*WHAT IS BEING ASKED*. In the entries that follow, how many lines contain the word "Instance"? Answer with the number only.

*THE DATA*.
● ● ●

(** *** Witness: three rows in a cache for one *)
#[export] Instance demo_kv : LevelDBKV := {
  ldb_get name k d := default ∅ ((d : gmap string (gmap (list Z) (list Z))) !! name) !! k;
  ldb_delete name k d := <[name := delete k (default ∅ ((d : gmap string (gmap (list Z) (list Z))) !! name))]> d
}.
#[export] Instance demo_kv_ok : LevelDBKVOk.
Proof.
  constructor; intros; cbn; rewrite lookup_insert_eq; cbn.
  - apply lookup_insert_eq.
  - by rewrite lookup_insert_ne.
  - by rewrite lookup_delete_ne.
Qed.

Definition demo_table_calls : list (Z * table_op int32) :=
  [(0, TInc 1 (to_int32 5)); (1, TBatchInc [(0, to_int32 7)]); (2, TGet); (0, TInc 1 (to_int32 6))].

● ● ●

*TASK ANSWER*. 2